Author: Luke (DeFi enthusiast, Head of Cobo Argus Product)
The DeFi world is currently in crisis due to a recent attack on Curve. Since the attack began on July 30, CRV's price has plummeted from 0.74 USDT to below 0.5 USDT, and although it has slightly rebounded today, it remains above 0.6 USDT. While it has now been confirmed that the attack was caused by a bug in an older version of the Ethereum programming language Vyper, the crisis facing Curve is far from over.
Given that Curve’s founder has heavily staked large amounts of CRV as collateral for on-chain loans, any further price decline could trigger massive liquidations, potentially leading to a cascade of bankruptcies—and even the possibility of CRV dropping to zero. As one of the largest protocols in the DeFi space, Curve’s current crisis once again delivers a significant blow to DeFi’s security and credibility, which may have numerous negative implications for DeFi’s future development.
Here, I will examine how participants in DeFi mining can proactively prevent similar risks during daily operations, and discuss practical solutions and tools available—specifically from the perspective of individual DeFi miners.
Background of the Incident
First, let’s briefly review the timeline of events leading up to Curve’s crisis.
On July 30 at 21:34 UTC, the pETH-ETH pool on Curve was attacked, causing pETH’s price to drop to $383. At 22:50, the msETH-ETH pool was attacked. At 23:34, the alETH-ETH pool was attacked.
On July 31 at 00:44, Vyper—the programming language for Ethereum—tweeted that reentrancy locks failed in versions 0.2.15, 0.2.16, and 0.3.0.
At 00:45, Curve announced via Twitter that stablecoin pools using Vyper 0.2.15 (alETH/msETH/pETH) had been compromised due to the reentrancy lock failure, while other pools remained safe.
At 03:08, the CRV-ETH pool was attacked, with CRV’s on-chain price crashing as low as ~0.08.
At 16:41, Curve advised users to remove liquidity from the Tricrypto pool on Arbitrum, noting that although it hadn’t been attacked yet, it might still be at risk.
As a result of the attacks on Curve, numerous abnormal events unfolded across the blockchain: CRV’s price crashed, fears mounted over mich’s leveraged positions being liquidated, prompting users to withdraw liquidity from Aave, and interest rates for USDC and USDT spiked abnormally. The DeFi ecosystem is now entangled in a chain reaction of cascading risks.
Root Cause Analysis
What makes this security incident particularly unique is that it stemmed from a bug at the smart contract language level, which caused reentrancy lock protections in several well-known projects to fail. Fortunately, it was Vyper—not Solidity—that had the issue; otherwise, the entire DeFi ecosystem could have been in grave danger.

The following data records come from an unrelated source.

(** The invariants of the data model: labels are unique, every gate has
    an AIG type with its arity, every operand and every output exists,
    the inputs are INPUT gates, and the graph is acyclic (operands have a
    strictly smaller rank). *)
Record aig_circuit (c : Circuit) : Prop := {
  aig_nodup : NoDup (od_keys (gates c));
  aig_types : ∀ l g, od_get (gates c) l = Some g →
      aig_type (gate_type g) ∧ length (operands g) = arity (gate_type g);
  aig_operands : ∀ l g op, od_get (gates c) l = Some g → op ∈ operands g →
      is_Some (od_get (gates c) op);
  aig_outputs : ∀ r, r ∈ outputs c → is_Some (od_get (gates c) r);
  aig_inputs : ∀ i, i ∈ inputs c →
      ∃ g, od_get (gates c) i = Some g ∧ gate_type g = INPUT;
  aig_acyclic : ∃ rank : Label → nat, ∀ l g op,
      od_get (gates c) l = Some g → op ∈ operands g → (rank op < rank l)%nat
}.

(** ** Tseytin clauses, in the words of the spec *)

Definition var_of (vm : VarMap) (l : Label) : Lit := default 0 (vm !! l).

(** Clauses per gate type, where [t] is the variable of the gate and
    [lits] those of its operands. *)
Definition spec_clauses (ty : GateType) (t : Lit) (lits : list Lit) : CnfRaw :=
  match ty, lits with
  | INPUT, _ => []
  | ALWAYS_TRUE, _ => [[t]]
  | ALWAYS_FALSE, _ => [[- t]]
  | NOT, [a] => [[a; t]; [- a; - t]]
  | AND, [a; b] => [[a; - t]; [b; - t]; [- a; - b; t]]
  | _, _ => []
  end.

Definition spec_gate_clauses (c : Circuit) (vm : VarMap) (l : Label) : CnfRaw :=
  match od_get (gates c) l with
  | Some g => spec_clauses (gate_type g) (var_of vm l) (map (var_of vm) (operands g))
  | None => []
  end.

(** Clause lists compared clause by clause, each clause as a set of
    literals. *)
Definition same_clauses (f1 f2 : CnfRaw) : Prop := Forall2 Permutation f1 f2.

(** What the encoder appends for one output root: the clauses of the
    gates [seg] it encodes on the way, then the unit clause of the root. *)
Definition root_clauses (c : Circuit) (vm : VarMap) (r : Label) (seg : list Label)
  : CnfRaw :=
  concat (map (spec_gate_clauses c vm) seg) ++ [[var_of vm r]].

(** ** Instances *)

(** What [_check_circuit] lets through. *)
Definition supported_gate (g : Gate) : Prop :=
  gate_type g = INPUT
  ∨ (gate_type g = AND ∧ length (operands g) = 2%nat)
  ∨ (gate_type g = NOT ∧ length (operands g) = 1%nat).

(** A gate that the lookahead may branch on. *)
Definition branchable (c : Circuit) (l : Label) : Prop :=
  ∃ g, od_get (gates c) l = Some g ∧ (gate_type g = AND ∨ gate_type g = INPUT).

(** The part of [gates_config] that identifies variables. *)
Definition config_indices (gcs : odict GateConfig) : list (Label * option Lit) :=
  map (fun kg => (fst kg, idx (snd kg))) gcs.


(** ** Concrete circuits used as test inputs *)

Definition build_circuit (gs : list (Label * GateType * list Label))
    (outs : list Label) : res Circuit :=
  c ← foldl (fun rc '(l, t, ops) => c ← rc; emplace_gate c l t ops)
            (Ok empty_circuit) gs;
  set_outputs c outs.

Definition or_else {A} (d : A) (r : res A) : A :=
  match r with Ok a => a | _ => d end.

(** [out = NOT(AND(AND(x, NOT x), y))]: the gate [a = AND(x, NOT x)]
    cannot be true. *)
Definition forced_circuit : Circuit :=
  or_else empty_circuit
    (build_circuit
       [("x", INPUT, []); ("y", INPUT, []); ("n", NOT, ["x"]);
        ("a", AND, ["x"; "n"]); ("m", AND, ["a"; "y"]); ("out", NOT, ["m"])]
       ["out"]).


(** The stuck-at-one circuit of the test suite: an input and a constant
    output. *)
Definition stuck_at_one : Circuit :=
  or_else empty_circuit
    (build_circuit [("x", INPUT, []); ("true", ALWAYS_TRUE, [])] ["true"]).

Definition empty_instance : CircuitSatInstance :=
  {| circuit := empty_circuit; cnf := mkCnf [] ∅; gates_config := [] |}.

Definition instance_of (c : Circuit) : CircuitSatInstance :=
  match from_circuit top_sort_insertion c with
  | Ok (Some i) => i
  | _ => empty_instance
  end.

(** ** Further vocabulary *)

(** The external solver answers SAT on the cube. *)
Definition cube_sat (solver : CnfRaw → ProcessOutcome)
    (instance : CircuitSatInstance) : Prop :=
  run_external_solver (solver (get_raw (cnf instance))) = Some true.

DeFi has attracted massive participation thanks to its low friction costs, composability, and higher yields compared to traditional finance. However, wallet security and smart contract security remain persistent threats looming over the sector.

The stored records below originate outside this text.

(** The document of a period. *)
Lemma _toDocument_Period (c : class) (b e : option moment) :
  instanceof (Period c b e) "Period" || instanceof (Period c b e) "DatePeriod" = true ->
  instant_valid b -> instant_valid e ->
  _toDocument (Period c b e)
  = Ok (plain (("_type", VStr (cname c)) :: period_entry "_begin" b ++ period_entry "_end" e)).
Proof.
  intros Hinst Hb He.
  unfold _toDocument. rewrite _toTree_Period by done. cbn [mbind result_bind].
  cbn [_toFirestoreDocument]. unfold Period, instanceof in Hinst. unfold instanceof at 1 2.
  rewrite Hinst. unfold _toPeriodDocument. cbn [constructor_name mbind result_bind].
  set (vb := from_option (fun m => VTimestamp (timestamp_of_moment m)) VUndefined b).
  set (ve := from_option (fun m => VTimestamp (timestamp_of_moment m)) VUndefined e).
  change (get (VObj c [("_begin", vb); ("_end", ve)]) "_begin") with vb.
  change (get (VObj c [("_begin", vb); ("_end", ve)]) "_end") with ve.
  subst vb ve.
  destruct b as [mb|], e as [me|]; cbn in Hb, He; cbn [from_option truthy];
    repeat (rewrite _toTimestamp_of_moment by done); reflexivity.
Qed.

(** C6.  [_toDocument] of a period is the document that holds the
    variant name, then the begin timestamp if begin is set, then the end
    timestamp if end is set: with only begin set there is no end key, and
    with neither set the document is the variant name alone. *)
Theorem toDocument_period (c : class) (b e : option moment) :
  instanceof (Period c b e) "Period" || instanceof (Period c b e) "DatePeriod" = true ->
  instant_valid b -> instant_valid e ->
  _toDocument (Period c b e)
  = Ok (plain (("_type", VStr (cname c)) :: period_entry "_begin" b ++ period_entry "_end" e))
  /\ (e = None ->
      forall doc, _toDocument (Period c b e) = Ok doc -> get doc "_end" = VUndefined
                  /\ forall fields, doc = plain fields -> "_end" ∉ List.map fst fields)
  /\ (b = None -> e = None ->
      _toDocument (Period c b e) = Ok (plain [("_type", VStr (cname c))])).
Proof.
  intros Hinst Hb He.
  pose proof (_toDocument_Period c b e Hinst Hb He) as Hdoc.
  split; [exact Hdoc|]. split.
  - intros -> doc Hd. rewrite Hdoc in Hd. injection Hd as <-.
    split.
    + destruct b; reflexivity.
    + intros fields Hf. injection Hf as <-.
      destruct b; cbn; rewrite !not_elem_of_cons;
        repeat split; try discriminate; apply not_elem_of_nil.
  - intros -> ->. exact Hdoc.
Qed.

End TimeProperties.

(** C3 at 2020-01-01T00:00:00.123Z, read in local mode. *)
Lemma toMoment_toTimestamp_roundtrip_witness :
  (stored ← _toTimestamp (H := Example.host) (VMoment (mkMoment (NInt 1577836800123) false));
   _toMoment (H := Example.host) stored)
  = Ok (VMoment (mkMoment (NInt 1577836800123) true)).
Proof.
  apply (toMoment_toTimestamp_roundtrip (H := Example.host)
           (mkMoment (NInt 1577836800123) false) 1577836800123).
  - reflexivity.
  - unfold Moment.MAX_TIME. lia.
Defined.

(** C4 fails as stated: one nanosecond past the epoch comes back as the
    epoch itself. *)
Lemma toTimestamp_drops_nanoseconds :
  _toTimestamp (H := Example.host) (VTimestamp (mkTimestamp 0 1))
  <> Ok (VTimestamp (mkTimestamp 0 1)).
Proof. vm_compute. discriminate. Qed.

(** The nanoseconds are cut down, not rounded: one nanosecond short of a
    second comes back as 999 milliseconds. *)
Lemma toTimestamp_cuts_down_to_the_millisecond :
  _toTimestamp (H := Example.host) (VTimestamp (mkTimestamp 0 999999999))
  = Ok (VTimestamp (mkTimestamp 0 999000000)).
Proof. vm_compute. reflexivity. Qed.

(** A count of milliseconds with a fraction keeps the fraction as
    nanoseconds. *)
Lemma toTimestamp_of_a_fraction :
  _toTimestamp (H := Example.host)
    (VNum (NFloat (PrimFloat.div (Double.of_Z 3) (Double.of_Z 2))))
  = Ok (VTimestamp (mkTimestamp 0 1500000)).
Proof. vm_compute. reflexivity. Qed.

Lemma toTimestamp_of_timestamp_rebuilds_witness :
  exists r,
    _toTimestamp (H := Example.host) (VTimestamp (mkTimestamp 5 123456789)) = Ok (VTimestamp r)
    /\ _seconds r = 5
    /\ _nanoseconds r = 123456789 / Timestamp.MS_TO_NANOS * Timestamp.MS_TO_NANOS
    /\ Timestamp.toMillis r = Timestamp.toMillis (mkTimestamp 5 123456789)
    /\ _nanoseconds r mod Timestamp.MS_TO_NANOS = 0
    /\ (r = mkTimestamp 5 123456789 <-> 123456789 mod Timestamp.MS_TO_NANOS = 0).
Proof.
  apply (toTimestamp_of_timestamp_rebuilds (H := Example.host) (mkTimestamp 5 123456789)).
  - unfold Timestamp.wf. simpl. lia.
  - simpl. lia.
Defined.

(** C6 at a Period that begins on 2020-01-01 and has no end. *)
Lemma toDocument_period_witness :
  _toDocument (H := Example.host)
    (Period Period_class (Some (mkMoment (NInt 1577836800000) true)) None)
  = Ok (plain [("_type", VStr "Period");
               ("_begin", VTimestamp (mkTimestamp 1577836800 0))]).
Proof.
  apply (toDocument_period (H := Example.host) Period_class
           (Some (mkMoment (NInt 1577836800000) true)) None); simpl; reflexivity.
Defined.

(** ** Properties of the generic property mapper *)

Section MapperProperties.
Context `{Host} `{Concrete}.

Implicit Types (σ : Repo) (keys : list string) (from to : loc) (mappers : value).

Lemma _mapProps_full keys from to sp gp mappers σ :
  _mapProps (full_call keys from to sp gp mappers) σ
  = reduce (mapProps_callback from to sp gp mappers) keys to σ.
Proof. reflexivity. Qed.

(** [reduce] over a list cut in two. *)
Lemma reduce_app {A B} (cb : B -> A -> M B) (l1 l2 : list A) (init : B) σ :
  reduce cb (l1 ++ l2) init σ
  = match reduce cb l1 init σ with
    | (Ok accum, σ') => reduce cb l2 accum σ'
    | (Throw e, σ') => (Throw e, σ')
    end.
Proof.
  revert init σ. induction l1 as [|x xs IH]; intros init σ; [reflexivity|].
  cbn [app reduce]. unfold mbind, M_bind.
  destruct (cb init x σ) as [[accum|e] σ1]; [apply IH | reflexivity].
Qed.

Lemma object_at_heap σ σ' (l : loc) : heap σ' !! l = heap σ !! l -> object_at σ' l = object_at σ l.
Proof. unfold object_at. by intros ->. Qed.

(** *** The names of the cache *)

Lemma Object_prototype_enum (s : string) : Object_prototype ("enum:" +:+ s) = None.
Proof.
  unfold Object_prototype. rewrite bool_decide_eq_false_2; [reflexivity|].
  unfold Object_prototype_names. rewrite !not_elem_of_cons. cbn.
  repeat split; try discriminate. apply not_elem_of_nil.
Qed.

Lemma enum_cache_name_own (enumeration : value) :
  String.eqb (enum_cache_name enumeration) "" = false
  /\ Object_prototype (enum_cache_name enumeration) = None
  /\ enum_cache_name enumeration <> "noop"
  /\ enum_cache_name enumeration <> "moment".
Proof.
  unfold enum_cache_name. split; [reflexivity|]. split; [apply Object_prototype_enum|].
  split; cbn; discriminate.
Qed.

(** Under a name of its own, [_getMapper] answers what is cached, or
    caches the mapper. *)
Lemma _getMapper_named (mapper : scalar) (name : string) σ :
  String.eqb name "" = false -> Object_prototype name = None ->
  _getMapper mapper name σ
  = match _mapperCache σ !! name with
    | Some cached => (Ok cached, σ)
    | None => (Ok mapper, with_mapperCache (<[name := mapper]> (_mapperCache σ)) σ)
    end.
Proof.
  intros Hname Hproto. unfold _getMapper. rewrite Hname.
  unfold mbind, M_bind, gets, modify. cbn.
  destruct (_mapperCache σ !! name); [reflexivity|]. rewrite Hproto. reflexivity.
Qed.

Lemma _getMapper_heap (mapper : scalar) (name : string) σ :
  heap (_getMapper mapper name σ).2 = heap σ.
Proof.
  unfold _getMapper, mbind, M_bind, gets, modify. cbn.
  destruct (_mapperCache σ !! _) as [cached|]; [reflexivity|].
  destruct (Object_prototype _); reflexivity.
Qed.

(** Resolving a converter touches nothing but the mapper cache. *)
Lemma resolve_heap mappers (key : string) σ : heap (resolve mappers key σ).2 = heap σ.
Proof.
  unfold resolve, _toEnumMapper, _noOpMapper, lift. unfold mbind at 1, M_bind at 1.
  destruct (candidate mappers key) as [map|e]; [|reflexivity].
  destruct (is_enum_class map).
  - unfold mbind, M_bind.
    pose proof (_getMapper_heap (Fn (get map "of")) ("enum:" +:+ interpolate (get map "name")) σ)
      as Hh.
    by destruct (_getMapper _ _ σ) as [[m|err] σ1].
  - destruct (negb _); [|reflexivity].
    unfold mbind, M_bind. pose proof (_getMapper_heap NoOp "noop" σ) as Hh.
    by destruct (_getMapper _ _ σ) as [[m|err] σ1].
Qed.

(** Calling a converter leaves the repository as it is. *)
Lemma call_converter_state (map : converter) (key : string) from (gp : string) (e : value) to σ :
  (call_converter map key from gp e to σ).2 = σ.
Proof.
  unfold call_converter, mbind, M_bind, deref, gets, lift. cbn.
  destruct map as [[]|]; reflexivity.
Qed.

(** *** Fields *)

Lemma lookup_assign_prop_eq (k : string) (v : value) (props : list (string * value)) :
  lookup_prop k (assign_prop k v props) = Some v.
Proof.
  induction props as [|[k' v'] rest IH]; cbn.
  - by rewrite String.eqb_refl.
  - destruct (String.eqb_spec k' k) as [->|Hne]; cbn.
    + by rewrite String.eqb_refl.
    + destruct (String.eqb_spec k' k); [done | exact IH].
Qed.

Lemma lookup_assign_prop_ne (k k' : string) (v : value) (props : list (string * value)) :
  k <> k' -> lookup_prop k' (assign_prop k v props) = lookup_prop k' props.
Proof.
  intros Hne. induction props as [|[k0 v0] rest IH]; cbn.
  - destruct (String.eqb_spec k k'); [done | reflexivity].
  - destruct (String.eqb_spec k0 k) as [->|Hk0]; cbn.
    + destruct (String.eqb_spec k k'); [done | reflexivity].
    + destruct (String.eqb_spec k0 k'); [reflexivity | exact IH].
Qed.

Lemma lookup_prop_None (k : string) (props : list (string * value)) :
  lookup_prop k props = None <-> k ∉ List.map fst props.
Proof.
  induction props as [|[k' v'] rest IH]; cbn.
  - split; [intros _; apply not_elem_of_nil | done].
  - rewrite not_elem_of_cons. destruct (String.eqb_spec k' k) as [->|Hne].
    + split; [discriminate | by intros [? _]].
    + rewrite IH. split; [by intros ? | by intros [_ ?]].
Qed.

(** A write to a field of the object's own changes that field of that
    object and nothing else. *)
Lemma set_field_spec (l : loc) (k : string) (v : value) σ :
  (set_field l k v σ).1 = Ok tt
  /\ get (snapshot (object_at (set_field l k v σ).2 l)) k = v
  /\ (forall k', k <> k' ->
        get (snapshot (object_at (set_field l k v σ).2 l)) k'
        = get (snapshot (object_at σ l)) k')
  /\ (forall l', l' <> l -> heap (set_field l k v σ).2 !! l' = heap σ !! l').
Proof.
  unfold set_field, modify, object_at, get. cbn.
  rewrite lookup_insert_eq. cbn.
  split; [reflexivity|]. split; [by rewrite lookup_assign_prop_eq|]. split.
  - intros k' Hne. by rewrite lookup_assign_prop_ne.
  - intros l' Hne. by rewrite lookup_insert_ne.
Qed.

(** The assignment of the loop is the assignment of the specification. *)
Lemma set_property_assigned (l : loc) (k : string) (v : value) σ :
  set_property l k v σ
  = match assigned (object_at σ l) k v with
    | Ok o' => (Ok tt, with_heap (<[l := o']> (heap σ)) σ)
    | Throw e => (Throw e, σ)
    end.
Proof.
  unfold set_property, assigned. cbn zeta.
  destruct (lookup_prop k (ofields (object_at σ l))) as [x|] eqn:Hlook.
  - rewrite bool_decide_eq_true_2; [reflexivity|].
    destruct (decide (k ∈ List.map fst (ofields (object_at σ l)))) as [|Hnin]; [done|].
    apply lookup_prop_None in Hnin. congruence.
  - rewrite bool_decide_eq_false_2 by by apply lookup_prop_None.
    destruct (class_chain _ k) as [[x|g [s|]]|]; try reflexivity.
    by destruct (String.eqb k "__proto__").
Qed.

High-profile failures like Euler and Curve—projects once considered battle-tested—have shaken the confidence of many DeFi believers. When a protocol fails, users often lose their entire principal. Beyond smart contract risks, phishing attacks and private key leaks are also constant dangers. Achieving both security and efficiency in DeFi participation remains a major challenge for the industry.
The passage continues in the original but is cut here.